Stored data entries
^^^^^^^^^^^^^^^^

(* ===== verification/RpcCodec.v ===== *)
(** * The Raft RPC bodies ([src/raft/rpc_codec.cpp])

    The bounds-checked [Reader], the four encoders and the four decoders. A decoder
    writes its out-parameter field by field, so the fields read before an error keep
    their new values; [std::vector::reserve] may throw, so it is an argument of the
    decoder that uses it. *)

From Stdlib Require Import Strings.String.
From S2P Require Import Prelude Common BigEndian Crc32 Os WalRecord RaftTypes.

(** ** Writers *)

Definition WriteU8 (out : bytes) (value : Z) : bytes := out ++ [byte_of_Z value].
Definition WriteBytes (out b : bytes) : bytes := out ++ b.

Definition Truncated : Status :=
  Status_Error ErrorCode.kInvalidArgument (str "truncated raft RPC body").

(** ** The reader *)

Record Reader := mkReader { data_ : bytes; offset_ : Z }.
Definition Reader_init (input : bytes) : Reader := mkReader input 0.
Definition size_ (r : Reader) : Z := zlen (data_ r).

Definition ReadU8 (r : Reader) : Result (Z * Reader) :=
  return_if (size_ r <? offset_ r + 1) Truncated ;;
  Value (at_ (zdrop (offset_ r) (data_ r)) 0, mkReader (data_ r) (offset_ r + 1)).

Definition ReadU32 (r : Reader) : Result (Z * Reader) :=
  return_if (size_ r <? offset_ r + 4) Truncated ;;
  Value (ReadU32BE (zdrop (offset_ r) (data_ r)), mkReader (data_ r) (offset_ r + 4)).

Definition ReadU64 (r : Reader) : Result (Z * Reader) :=
  return_if (size_ r <? offset_ r + 8) Truncated ;;
  Value (ReadU64BE (zdrop (offset_ r) (data_ r)), mkReader (data_ r) (offset_ r + 8)).

Definition ReadBytes (len : Z) (r : Reader) : Result (bytes * Reader) :=
  return_if (size_ r <? offset_ r + len) Truncated ;;
  Value (slice (offset_ r) len (data_ r), mkReader (data_ r) (offset_ r + len)).

Definition AtEnd (r : Reader) : bool := offset_ r =? size_ r.

(** ** The decoders' effects: a reader, an out-parameter, early return of a status,
    and [std::bad_alloc]. *)

Inductive DecRes (O A : Type) :=
| DOk (a : A) (r : Reader) (o : O)
| DErr (s : Status) (o : O)
| DThrow.
Arguments DOk {O A}.
Arguments DErr {O A}.
Arguments DThrow {O A}.

Definition Dec (O A : Type) := Reader -> O -> DecRes O A.

Definition dbind {O A B} (m : Dec O A) (k : A -> Dec O B) : Dec O B := fun r o =>
  match m r o with
  | DOk a r o => k a r o
  | DErr s o => DErr s o
  | DThrow => DThrow
  end.

(** [if (!(status = r.Read(&x)).ok()) return status;] *)
Definition dread {O A} (rd : Reader -> Result (A * Reader)) : Dec O A := fun r o =>
  match rd r with Value (a, r) => DOk a r o | Failed s => DErr s o end.

(** An assignment to the out-parameter. *)
Definition dset {O} (f : O -> O) : Dec O unit := fun r o => DOk tt r (f o).

(** [if (c) return s;] *)
Definition dcheck {O} (c : Reader -> bool) (s : Status) : Dec O unit := fun r o =>
  if c r then DErr s o else DOk tt r o.

Definition dreturn {O A} (a : A) : Dec O A := fun r o => DOk a r o.
Definition dthrow_unless {O} (c : bool) : Dec O unit := fun r o =>
  if c then DOk tt r o else DThrow.

Notation "x '<-!' m ';;' k" := (dbind m (fun x => k))
  (at level 100, m at next level, right associativity) : neuralkv_scope.

Definition run_decoder {O} (m : Dec O unit) (input : bytes) (out : O) : Outcome (Status * O) :=
  match m (Reader_init input) out with
  | DOk _ _ o => Returns (Status_Ok, o)
  | DErr s o => Returns (s, o)
  | DThrow => Throws std_bad_alloc
  end.

(** ** RequestVote *)

Definition EncodeRequestVoteRequest (req : RequestVoteRequest) : bytes :=
  let buf := [] in
  let buf := WriteU64BE buf (rvq_term req) in
  let buf := WriteU32BE buf (rvq_candidate_id req) in
  let buf := WriteU64BE buf (rvq_last_log_index req) in
  WriteU64BE buf (rvq_last_log_term req).

Definition trailing (what : String.string) : Status :=
  Status_Error ErrorCode.kInvalidArgument (str "trailing bytes in " ++ str what).
Arguments trailing what%_string_scope.

Definition DecodeRequestVoteRequest : bytes -> RequestVoteRequest -> Outcome (Status * RequestVoteRequest) :=
  run_decoder
  (v <-! dread ReadU64 ;;
   _ <-! dset (fun '(mkRequestVoteRequest _ c i t) => mkRequestVoteRequest v c i t) ;;
   v <-! dread ReadU32 ;;
   _ <-! dset (fun '(mkRequestVoteRequest m _ i t) => mkRequestVoteRequest m v i t) ;;
   v <-! dread ReadU64 ;;
   _ <-! dset (fun '(mkRequestVoteRequest m c _ t) => mkRequestVoteRequest m c v t) ;;
   v <-! dread ReadU64 ;;
   _ <-! dset (fun '(mkRequestVoteRequest m c i _) => mkRequestVoteRequest m c i v) ;;
   dcheck (fun r => negb (AtEnd r)) (trailing "RequestVote request")).

Definition EncodeRequestVoteResponse (resp : RequestVoteResponse) : bytes :=
  let buf := [] in
  let buf := WriteU64BE buf (rvr_term resp) in
  WriteU8 buf (if rvr_vote_granted resp then 1 else 0).

Definition DecodeRequestVoteResponse : bytes -> RequestVoteResponse -> Outcome (Status * RequestVoteResponse) :=
  run_decoder
  (v <-! dread ReadU64 ;;
   _ <-! dset (fun '(mkRequestVoteResponse _ g) => mkRequestVoteResponse v g) ;;
   granted <-! dread ReadU8 ;;
   _ <-! dset (fun '(mkRequestVoteResponse t _) => mkRequestVoteResponse t (negb (granted =? 0))) ;;
   dcheck (fun r => negb (AtEnd r)) (trailing "RequestVote response")).

(** ** AppendEntries *)

(** The loop body of the encoder. *)
Definition WriteEntry (buf : bytes) (entry : LogEntry) : bytes :=
  let buf := WriteU64BE buf (le_term entry) in
  let buf := WriteU64BE buf (le_index entry) in
  let buf := WriteU8 buf (WalOp_value (le_op entry)) in
  let buf := WriteU32BE buf (u32 (zlen (le_key entry))) in
  let buf := WriteBytes buf (le_key entry) in
  let buf := WriteU32BE buf (u32 (zlen (le_value entry))) in
  WriteBytes buf (le_value entry).

Definition EncodeAppendEntriesRequest (req : AppendEntriesRequest) : bytes :=
  let buf := [] in
  let buf := WriteU64BE buf (aeq_term req) in
  let buf := WriteU32BE buf (aeq_leader_id req) in
  let buf := WriteU64BE buf (aeq_prev_log_index req) in
  let buf := WriteU64BE buf (aeq_prev_log_term req) in
  let buf := WriteU64BE buf (aeq_leader_commit req) in
  let buf := WriteU32BE buf (u32 (zlen (aeq_entries req))) in
  foldl WriteEntry buf (aeq_entries req).

(** The loop body of the decoder: one entry, pushed to the out-parameter at the end. *)
Definition DecodeEntry : Dec AppendEntriesRequest unit :=
  term <-! dread ReadU64 ;;
  index <-! dread ReadU64 ;;
  op_byte <-! dread ReadU8 ;;
  match WalOp_of_byte op_byte with
  | None => dcheck (fun _ => true)
              (Status_Error ErrorCode.kInvalidArgument (str "unknown log entry op"))
  | Some op =>
      key_len <-! dread ReadU32 ;;
      key <-! dread (ReadBytes key_len) ;;
      value_len <-! dread ReadU32 ;;
      value <-! dread (ReadBytes value_len) ;;
      dset (fun '(mkAppendEntriesRequest t l pi pt lc es) =>
        mkAppendEntriesRequest t l pi pt lc (es ++ [mkLogEntry term index op key value]))
  end.

(** [for (i = 0; i < entry_count; ++i)] *)
Fixpoint DecodeEntries (count : nat) : Dec AppendEntriesRequest unit :=
  match count with
  | O => dreturn tt
  | S count => _ <-! DecodeEntry ;; DecodeEntries count
  end.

^^^^^^^^^^^^^^^^

__Exercise__. Whenever the string "DecodeEntries" shows up in a line above, copy that line.

__Answer box__.
Fixpoint DecodeEntries (count : nat) : Dec AppendEntriesRequest unit :=
  | S count => _ <-! DecodeEntry ;; DecodeEntries count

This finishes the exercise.